In the Commons, draconian rules curbing civil liberties were passed with all-party backing, with the Labour opposition more exercised about restrictions not being strict enough than they were about denying basic freedoms.
Yet Sir Keir Starmer this week blamed the police, saying their behaviour was “deeply disturbing” and “not the way to police this protest”.
And the Mayor of London, Sadiq Khan, a champion of harsher, longer lockdowns for the capital, declared the scenes “unacceptable”.
Meanwhile, Home Secretary Priti Patel described the footage at the Clapham Common bandstand as “upsetting” and the Prime Minister found it all “very distressing”. What did they expect?
As Lord Blair, former Met commissioner, said in a letter to the Times, politicians “bear responsibility for the often contradictory and frequently changed Covid restrictions, which they passed into law and then expected police to enforce — or maybe not to enforce”.
The Met insisted officers were doing just that, enforcing coronavirus regulations. “Hundreds of people were packed tightly together, posing a very real risk of easily transmitting Covid-19,” said Assistant Commissioner Helen Ball.
Never mind that there is little Covid transmission outside – the pandemic didn’t spread on packed beaches last summer, according to Edinburgh University’s Professor Mark Woolhouse, and if there had been a surge following the Black Lives Matter demonstration last June, we would have heard about it.
It is not the police’s job to make up Covid laws but they have the unfortunate task of having to implement them, however unreasonable.
No justification for Covid rules extension
The same is true for Scotland, where ministers and their advisers have gone even further down the authoritarian road. Because we are under the rule of nationalists, this has resulted in xenophobia and the focus has been on closing borders.
While some lockdown measures may have been proportional in the early days when we had no treatments and no vaccines, the extension of government writ into every aspect of our lives can never be justified.
Yet there have been more cheerleaders, of all political persuasions, for repression than there have been for liberation.
Strange. Can people not see that a direct consequence of an overbearing, unchecked state is an overbearing, unchecked police force?
Now, and notwithstanding the over-reach of police in Clapham, our best hope for a return to normal is when the police can’t or won’t do the government’s bidding.
Police Scotland refused to carry out border checks “simply to enforce coronavirus regulations” when Nicola Sturgeon introduced separate quarantine laws last month. Her unilateral ploy to eliminate Covid in Scotland thus died a death.
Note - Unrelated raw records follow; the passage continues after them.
Lemma good_call_then v f g st : good st (call_then method v f g st).2.
Proof.
  destruct v; try apply inv_refl; [|apply good_exec]. cbn [call_then]. pose proof (good_then p (Builtin f) (Builtin g) st) as H.
  by destruct (then_ p (Builtin f) (Builtin g) st) as [q st'].
Qed.

Lemma good_handled h v st : good st (handled user h v st).2.
Proof. destruct h; [apply inv_refl..|apply good_function]. Qed.

Lemma good_caught (c : (val + val) * state) t (f : val -> state -> state) st : good st c.2 -> (forall v st, good st (f v st)) ->
  good st (match c with (inl e, st) => do_reject t e st | (inr v, st) => f v st end).
Proof. destruct c as [[e|v] st']; intros H Hf; (eapply inv_trans; [exact H|]); [apply good_reject|apply Hf]. Qed.

Lemma good_settle_with q v st : good st (settle_with method q v st).
Proof.
  unfold settle_with. destruct (match v with Promise q' => _ | _ => _ end); [apply good_reject|]. destruct (isThenable v); [|apply good_resolve].
  apply (good_caught _ _ (fun _ st => st)); [apply good_call_then|]. intros. apply inv_refl.
Qed.

(** ** Microtasks *)

(** The next reaction of the loop is noted as run. *)
Definition advance (l : loop) (r : reaction) (st : state) : state :=
  log (Ran (l_promise l) (r_promise r) (l_ok l) (l_value l))
    (set_running (Some {| l_promise := l_promise l; l_reject := l_reject l; l_value := l_value l; l_ok := l_ok l; l_i := S (l_i l) |}) st).

Lemma good_advance st l x r : running st = Some l -> promises st !! l_promise l = Some x -> _c x !! l_i l = Some r -> good st (advance l r st).
Proof.
  intros Hr Hx Hc H. split; [|by apply keeps_same]. intros p. specialize (H p). unfold ok_at, look, advance in *. cbn in *.
  unfold loop_of, registered, ran in *. cbn in *. rewrite Hr in H. rewrite !omap_snoc, app_nil_r.
  destruct (decide (l_promise l = p)) as [<-|Hne].
  2: { rewrite (bool_decide_eq_false_2 (l_promise l = p)) in H |- * by done. by rewrite app_nil_r. }
  rewrite (bool_decide_eq_true_2 (l_promise l = l_promise l)) in H |- * by done. rewrite Hx in H |- *. destruct H as (H1 & H2 & H3 & H4 & H5 & H6 & H7 & H8).
  destruct (H5 l eq_refl) as (Hi & Hv & Hs). pose proof (lookup_lt_Some _ _ _ Hc) as Hlt.
  split; [done|]. split; [done|]. split; [done|]. split; [done|]. split; [intros l' [= <-]; cbn; by split; [lia|]|]. split.
  - rewrite H6. rewrite (drop_S (_c x) r (l_i l)) by done. rewrite !fmap_app. cbn. by rewrite <- app_assoc.
  - split; [|done]. apply list.Forall_app. split; [done|]. apply list.Forall_cons. split; [by split|done].
Qed.

Lemma good_handled_flag p st : good st (upd p (with_h 1) (if match promises st !! p with Some x => _h x =? 2 | None => false end then add_task (OnHandled p) st else st)).
Proof.
  eapply inv_trans; [|by apply good_core]. destruct (match _ with Some x => _ | None => _ end); [apply good_task|apply inv_refl].
Qed.

Lemma good_reaction st l x r : running st = Some l -> promises st !! l_promise l = Some x -> _c x !! l_i l = Some r ->
  good st (run_reaction user method (l_promise l) r (l_ok l) (l_value l)
    (set_running (Some {| l_promise := l_promise l; l_reject := l_reject l; l_value := l_value l; l_ok := l_ok l; l_i := S (l_i l) |}) st)).
Proof.
  intros Hr Hx Hc. eapply inv_trans; [by apply (good_advance st l x r)|]. unfold run_reaction. fold (advance l r st). generalize (advance l r st). intros st'.
  assert (Hh : forall h, good st' (match handled user h (l_value l) (if l_ok l then st' else
      upd (l_promise l) (with_h 1) (if match promises st' !! l_promise l with Some x => _h x =? 2 | None => false end then add_task (OnHandled (l_promise l)) st' else st')) with
    | (inl e, st) => do_reject (OfPromise (r_promise r)) e st
    | (inr result, st) => settle_with method (r_promise r) result st
    end)).
  { intros h. apply good_caught; [|apply good_settle_with]. eapply inv_trans; [|apply good_handled]. destruct (l_ok l); [apply inv_refl|apply good_handled_flag]. }
  cbv zeta. destruct (if l_ok l then r_ok r else r_fail r) as [| |f]; [apply Hh|apply good_reject|apply Hh].
Qed.

(** The loop ends. *)
Definition end_loop (p : nat) (st : state) : state := set_running None (upd p (fun x => with_n false (with_c [] x)) st).

Lemma good_end_loop st l x : running st = Some l -> promises st !! l_promise l = Some x -> _c x !! l_i l = None -> good st (end_loop (l_promise l) st).
Proof.
  intros Hr Hx Hc H. split.
  - intros p. specialize (H p). unfold ok_at, look, end_loop in *. cbn -[upd] in *. change (promises (set_running None ?s)) with (promises s) in *.
    rewrite lookup_upd. unfold loop_of in *. cbn -[upd] in *. rewrite Hr in H. destruct (decide (p = l_promise l)) as [->|Hne].
    + rewrite (bool_decide_eq_true_2 (l_promise l = l_promise l)) in H |- * by done. rewrite Hx in H |- *. cbn. destruct H as (H1 & H2 & H3 & H4 & H5 & H6 & H7 & H8).
      cbn in H2. destruct (H5 l eq_refl) as (Hi & Hv & Hs). apply lookup_ge_None in Hc.
      split; [unfold settled in *; cbn; lia|]. split; [destruct (_n x); cbn in H2; lia|]. split; [done|]. split; [done|]. split; [done|].
      rewrite drop_ge in H6 by lia. done.
    + rewrite (bool_decide_eq_false_2 (l_promise l = p)) in H by congruence. rewrite bool_decide_eq_false_2 by done. done.
  - apply (keeps_trans _ (upd (l_promise l) (fun x => with_n false (with_c [] x)) st)); [by apply keeps_upd|by apply keeps_same].
Qed.

(** A notification is taken from the queue. *)
Lemma good_start_loop st p b q x : running st = None -> queue st = Notify p b :: q -> promises st !! p = Some x ->
  good st (set_running (Some {| l_promise := p; l_reject := b; l_value := _v x; l_ok := bool_decide (_s x = Fulfilled); l_i := 0 |}) (set_queue (fun _ => q) st)).
Proof.
  intros Hr Hq Hx H. split; [|by apply keeps_same]. intros p'. specialize (H p'). unfold ok_at, look in *. cbn in *. unfold loop_of in *. cbn in *.
  rewrite Hr in H. rewrite Hq in H. cbn in H. destruct (decide (p = p')) as [<-|Hne].
  - rewrite (bool_decide_eq_true_2 (p = p)) in H |- * by done. rewrite Hx in H |- *. cbn in *. destruct H as (H1 & H2 & H3 & H4 & H5 & H6 & H7 & H8).
    split; [done|]. split; [destruct (_n x); cbn in *; lia|]. split; [done|]. split; [done|]. split; [|done].
    intros l [= <-]. cbn. split; [lia|]. split; [done|]. assert (Hs : settled x = true) by (apply H3; destruct (_n x); [done|cbn in H2; lia]).
    unfold settled in Hs. unfold outcome. destruct (_s x); done.
  - rewrite (bool_decide_eq_false_2 (p = p')) in H |- * by done. done.
Qed.

(** A put off resolution is taken from the queue: a wrapper carries it on. *)
Lemma good_wrap st p v q : queue st = CallThen p v :: q ->
  good st (set_wrappers (fun l => l ++ [{| _w := p; w_d := false |}]) (set_queue (fun _ => q) st)).
Proof.
  intros Hq H. split; [|by apply keeps_same]. intros p'. specialize (H p'). unfold ok_at, look in *. cbn in *. rewrite (loop_of_eq st) by done.
  rewrite Hq in H. rewrite count_app. cbn in *. change (open_for p' {| _w := p; w_d := false |}) with (bool_decide (p = p') && true). rewrite andb_true_r. destruct (promises st !! p') as [x|].
  - destruct H as (H1 & H'). split; [|exact H']. lia.
  - destruct H as (H1 & H2 & H'). split; [lia|]. split; [lia|exact H'].
Qed.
In England, the chairman of the Metropolitan Police Federation, Ken Marsh, reportedly said in the week before the Clapham Common incident that the lockdown rules were no longer manageable: “Police don’t want to police this. We’ve had enough of this.”
Police apologetic
This much is obvious if you venture out. There is little or no police presence on trains between Scotland and England. City parks countrywide have never been busier, and Ubers do a roaring trade transporting people to each other’s homes while restaurants and pubs remain closed.
From anecdotal evidence, when the odd curtain twitcher summons the local constabulary to break up a party of three, the police are more apologetic than the miscreants.
In the wake of the Glasgow police’s Softly Softly approach with rampaging Rangers fans, Sturgeon is threatening to ban football matches if there is a repeat at this weekend’s fixture with Celtic.
But government crackdowns are meaningless without the strong arm of the law. Following the Clapham Common backlash, any still zealous copper is going to think twice before policing Covid “offences”.